Mitch S.: Over the years, some of the multinational companies decided that they visited our John Deere or Boeing, there’s also Chinese companies that you’ll visit like Alibaba, with China being one of the largest economies in the world, is the reason why [inaudible 00:29:14] likes to take the students to China so that they can really explore what the business environment is, what the climate for doing business in China is like over Chinese partners or being able to sell into the Chinese market. The other nice thing with this trip is it can be somewhat tailored based on the interest of the students. We can’t make promises for everybody, but if [inaudible 00:29:40] gets enough lead time before the trip, he can work on some of the accommodations. Last year’s trip, we had a few students who work in the aerospace field in Boeing, so part of the trip was tailored to go to Boeing or to visit Boeing R&D center in Beijing.

Mitch S.: Some of the tourist activities and cultural activities include things like the Forbidden City, the Great Wall. If you’re in Shanghai, the Yu Garden. So, you get this nice appreciation for the history and culture of China. And actually, I think Chad, you have attended this trip in the past. Do you mind talking about your experience?
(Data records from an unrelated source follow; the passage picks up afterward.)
(** * superset/views/base.py: response construction and error dispatch

    A shallow embedding of the response builders, the exception-catching
    decorators, the global error handlers, the bootstrap payload assembler
    and the after-request header hook of [superset/views/base.py].

    Conventions.
    - Python [int] is [Z]; [str] is [string] (one character per code point
      below 256); [float] is [spec_float]; [dict] is an association list in
      insertion order with unique keys.
    - A call that may raise returns [result A]: [Ok a] or [Raise e].
    - Calls to [logger] have no influence on the returned response and are
      left out.
    - Collaborators whose code lives outside this file of the repository
      ([utils.error_msg_from_exception], [utils.json_iso_dttm_ser],
      [traceback.format_exc], [send_file], ...) are [Variable]s of the
      section that uses them. *)

From Stdlib Require Import ZArith List String Ascii Bool Lia.
From Stdlib Require Import SpecFloat DecimalString.
Import ListNotations.

Local Open Scope string_scope.
Local Open Scope Z_scope.

(* ================================================================== *)
(** ** Python values *)

Set Warnings "-register-all".

Inductive value : Type :=
| VNone
| VBool (b : bool)
| VInt (n : Z)
| VFloat (f : spec_float)
| VStr (s : string)
| VList (xs : list value)
| VDict (items : list (string * value))
| VSet (xs : list value)
| VObj (handle : nat).

Definition dict := list (string * value).

(** [d.get(k)] without default is [None] on a missing key; we keep the
    option so that [k in d] and [d[k]] can be told apart. *)
Fixpoint dict_get {A : Type} (k : string) (d : list (string * A)) : option A :=
  match d with
  | [] => None
  | (k', v) :: d' => if String.eqb k k' then Some v else dict_get k d'
  end.

Definition dict_mem {A : Type} (k : string) (d : list (string * A)) : bool :=
  match dict_get k d with Some _ => true | None => false end.

(** [d[k] = v]: an existing key keeps its position, a new key goes last. *)
Fixpoint dict_set {A : Type} (k : string) (v : A) (d : list (string * A))
  : list (string * A) :=
  match d with
  | [] => [(k, v)]
  | (k', v') :: d' =>
      if String.eqb k k' then (k, v) :: d' else (k', v') :: dict_set k v d'
  end.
Chad H.: Sure. I was there April 2019. It was a fantastic trip, really enjoyed it. There were about, I want to say six students that attended, there might’ve been seven students that attended. It was a solid mix of both the academic side and going and interacting with some of these companies, for example, we went to an attorney’s office and we spent some time talking with these attorneys, which I thought was absolutely fascinating sitting and talking with these attorneys about real estate law in that, none of the … I’m sorry, the government owns all of the underlying land underneath the buildings, and everybody’s got these ground leases, and I was asking questions about what happens when the leases are up and they seem pretty comfortable with saying they don’t know, which for me was fascinating. I mean culturally, for me, that’s not something that works, and I’m a lender by trade. And as a lender, you’re going to loan hundreds of millions of dollars to build a building on land that you don’t own, so it was really interesting.
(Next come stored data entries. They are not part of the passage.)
(* ===== verification/_CoqProject ===== *)
-Q . S2P
Prelude.v
ClkFramework.v
ClkCounts.v
ClkEnable.v
ClkClients.v
ClkRates.v
CrmRegs.v
Mx27ClockTable.v
Mx27Clock.v
Mx27ClockLaws.v
Mx27Rates.v
Mx27Tree.v
Mx27Boot.v
Mx27Init.v
Mx27SetRate.v
Mx27Witness.v
IrqGpio.v
GpioPins.v
GpioIrq.v
GpioInit.v
GpioFlows.v
BoardCalls.v
Board.v
BoardMain.v
BoardWitness.v
DmaTable.v
Dma.v
DmaRing.v
DmaSteps.v
DmaChannel.v
DmaSetup.v
DmaInv.v
DmaOps.v
DmaQueue.v
DmaTransfer.v
DmaClient.v
DmaRequest.v
DmaSystem.v
DmaMain.v
DmaRuns.v
DmaClock.v
DmaWitness.v
Opl.v
OplCopy.v
OplRotate.v
OplMirror.v
OplImage.v
OplMain.v
OplWitness.v
Otg.v
OtgFsm.v
OtgStep.v
OtgInv.v
OtgTimers.v
OtgSettle.v
OtgRegs.v
OtgMain.v
OtgWitness.v
Rtc.v
RtcCalendar.v
RtcClock.v
RtcAlarm.v
RtcMain.v
RtcWitness.v
I2c.v
I2cTrace.v
I2cBus.v
I2cTurn.v
I2cLive.v
I2cClock.v
I2cMain.v
I2cWitness.v
I2cSmbus.v
I2cPec.v
I2cRequest.v
I2cSmbusMain.v
I2cSmbusWitness.v
HwEvent.v
HwEventList.v
HwEventMain.v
Chad H.: And then, you coupled that with some of the more recreational things that we did, we went to the Great Wall and we went to the Forbidden City, we had a fantastic time. The experience of being there was fantastic, and then the relationships that were built were also an added benefit. A good chunk of my capstone group was on the trip as well. And so even today, I still keep in regular contact with those guys, even though we’ve not had a need to text, I’m in a WhatsApp group with them, and we all keep in contact be because we forged these really solid bonds, and we’re not in the same industry. I think that really speaks to how valuable that experience was.

Jake M.: That’s awesome, Chad. Thank you for expanding on that. And again, for everybody, this is optional, so if you can’t make it, that’s fine. If you can, you can have a pretty cool experience like Chad. And it’s not necessarily always going to be in China, sometimes it goes to different locations, China has been a fairly consistent one though with the Executive MBA. Perfect. At this point, let’s move on to the Executive MBA Leadership Conference. Mitch, this is another one that you can expand on, and then we’ll probably have Chad chime in as well.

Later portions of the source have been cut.